■ **Exercise directions**: Using the records below, write out again exactly the lines that begin at the line containing "Definition session_tail (s" and end at the line containing "Lemma run_cons_iff t", and no other lines.

Stored data entries

——————————

Fixpoint chunk_run (snapshot_id : string) (declared : gset BroadcasterBackend)
    (index : N) es : Prop :=
  match es with
  | [] => True
  | e :: es =>
      (∃ c, env_payload e = SnapshotChunk c ∧ chunk_ok snapshot_id declared index c) ∧
      chunk_run snapshot_id declared (index + 1) es
  end.

Definition payload_backends (p : BroadcasterPayload) : gset BroadcasterBackend :=
  match p with SnapshotChunk c => chunk_backends c | _ => ∅ end.

Fixpoint covered es : gset BroadcasterBackend :=
  match es with
  | [] => ∅
  | e :: es => payload_backends (env_payload e) ∪ covered es
  end.

Definition live_ok (l : LiveState) e : Prop := ∃ ev, live_accepts l (env_payload e) ev.

(** Chunks, the end marker and the live messages that lead from a snapshot in
    progress to the live state. *)
Definition session_tail (s : SnapshotObservationState) (n : N) es : Prop :=
  ∃ chunks e_end lives, es = chunks ++ e_end :: lives ∧
    consecutive (so_stream_id s) n es ∧
    chunk_run (so_snapshot_id s) (so_declared_backends s) (so_next_chunk_index s) chunks ∧
    (so_next_chunk_index s + len chunks = so_total_chunks s)%N ∧
    env_payload e_end = SnapshotEnd {| sn_snapshot_id := so_snapshot_id s |} ∧
    so_declared_backends s ⊆ so_observed_backends s ∪ covered chunks ∧
    Forall (live_ok (completed s)) lives.

(** A complete session as the broadcaster sends it. *)
Definition valid_session es : Prop :=
  ∃ e0 start rest, es = e0 :: rest ∧ env_payload e0 = SnapshotStart start ∧
    NoDup (ss_backends start) ∧ (env_message_seq e0 + 1 ≤ u64_max)%N ∧
    session_tail (started e0 start) (env_message_seq e0 + 1) rest.

Lemma len_cons {A} (x : A) l : len (x :: l) = (len l + 1)%N.
Proof. unfold len. simpl. lia. Qed.

Lemma run_cons_iff t e es t2 :
  tracker_run t (e :: es) t2 ↔ ∃ ev t1, tracker_step t e ev t1 ∧ tracker_run t1 es t2.
Proof.
  setoid_rewrite <- observe_step_iff. split.
  - intros Hr. inversion Hr; subst. by eauto.
  - intros (ev & t1 & ? & ?). by eapply run_cons.
Qed.

Lemma run_nil_iff t t2 : tracker_run t [] t2 ↔ t2 = t.
Proof. split; [by inversion 1|intros ->; constructor]. Qed.

Lemma run_live l n es t :
  tracker_run {| tr_state := Live l; tr_next_message_seq := Some n |} es t ↔
  consecutive (lv_stream_id l) n es ∧ Forall (live_ok l) es ∧
  t = {| tr_state := Live l; tr_next_message_seq := Some (n + len es)%N |}.
Proof.
  revert n. induction es as [|e es IH]; intros n.
  { rewrite run_nil_iff. unfold len. simpl. rewrite N.add_0_r. naive_solver. }
  rewrite run_cons_iff, Forall_cons, len_cons. simpl. split.
  - intros (ev & t1 & Hs & Hr). destruct Hs as [? E|? ? E|? ? E|l' ev E Hc Ha]; try done.
    injection E as <-. destruct Hc as (Hsid & [= ->] & Hmax).
    apply IH in Hr as (? & ? & ->). split_and!; try done; [by exists ev|].
    f_equal. f_equal. lia.
  - intros ((Hsid & Hseq & Hmax & Hc) & ([ev Ha] & Hf) & ->).
    exists ev, (moved (Live l) e). split.
    + eapply step_live; [done| |done]. unfold continues. simpl. by subst.
    + unfold moved. rewrite Hseq. apply IH. split_and!; try done. f_equal. f_equal. lia.
Qed.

——————————

■ **Result of the task**:
Definition session_tail (s : SnapshotObservationState) (n : N) es : Prop :=
  ∃ chunks e_end lives, es = chunks ++ e_end :: lives ∧
    consecutive (so_stream_id s) n es ∧
    chunk_run (so_snapshot_id s) (so_declared_backends s) (so_next_chunk_index s) chunks ∧
    (so_next_chunk_index s + len chunks = so_total_chunks s)%N ∧
    env_payload e_end = SnapshotEnd {| sn_snapshot_id := so_snapshot_id s |} ∧
    so_declared_backends s ⊆ so_observed_backends s ∪ covered chunks ∧
    Forall (live_ok (completed s)) lives.

(** A complete session as the broadcaster sends it. *)
Definition valid_session es : Prop :=
  ∃ e0 start rest, es = e0 :: rest ∧ env_payload e0 = SnapshotStart start ∧
    NoDup (ss_backends start) ∧ (env_message_seq e0 + 1 ≤ u64_max)%N ∧
    session_tail (started e0 start) (env_message_seq e0 + 1) rest.

Lemma len_cons {A} (x : A) l : len (x :: l) = (len l + 1)%N.
Proof. unfold len. simpl. lia. Qed.

Lemma run_cons_iff t e es t2 :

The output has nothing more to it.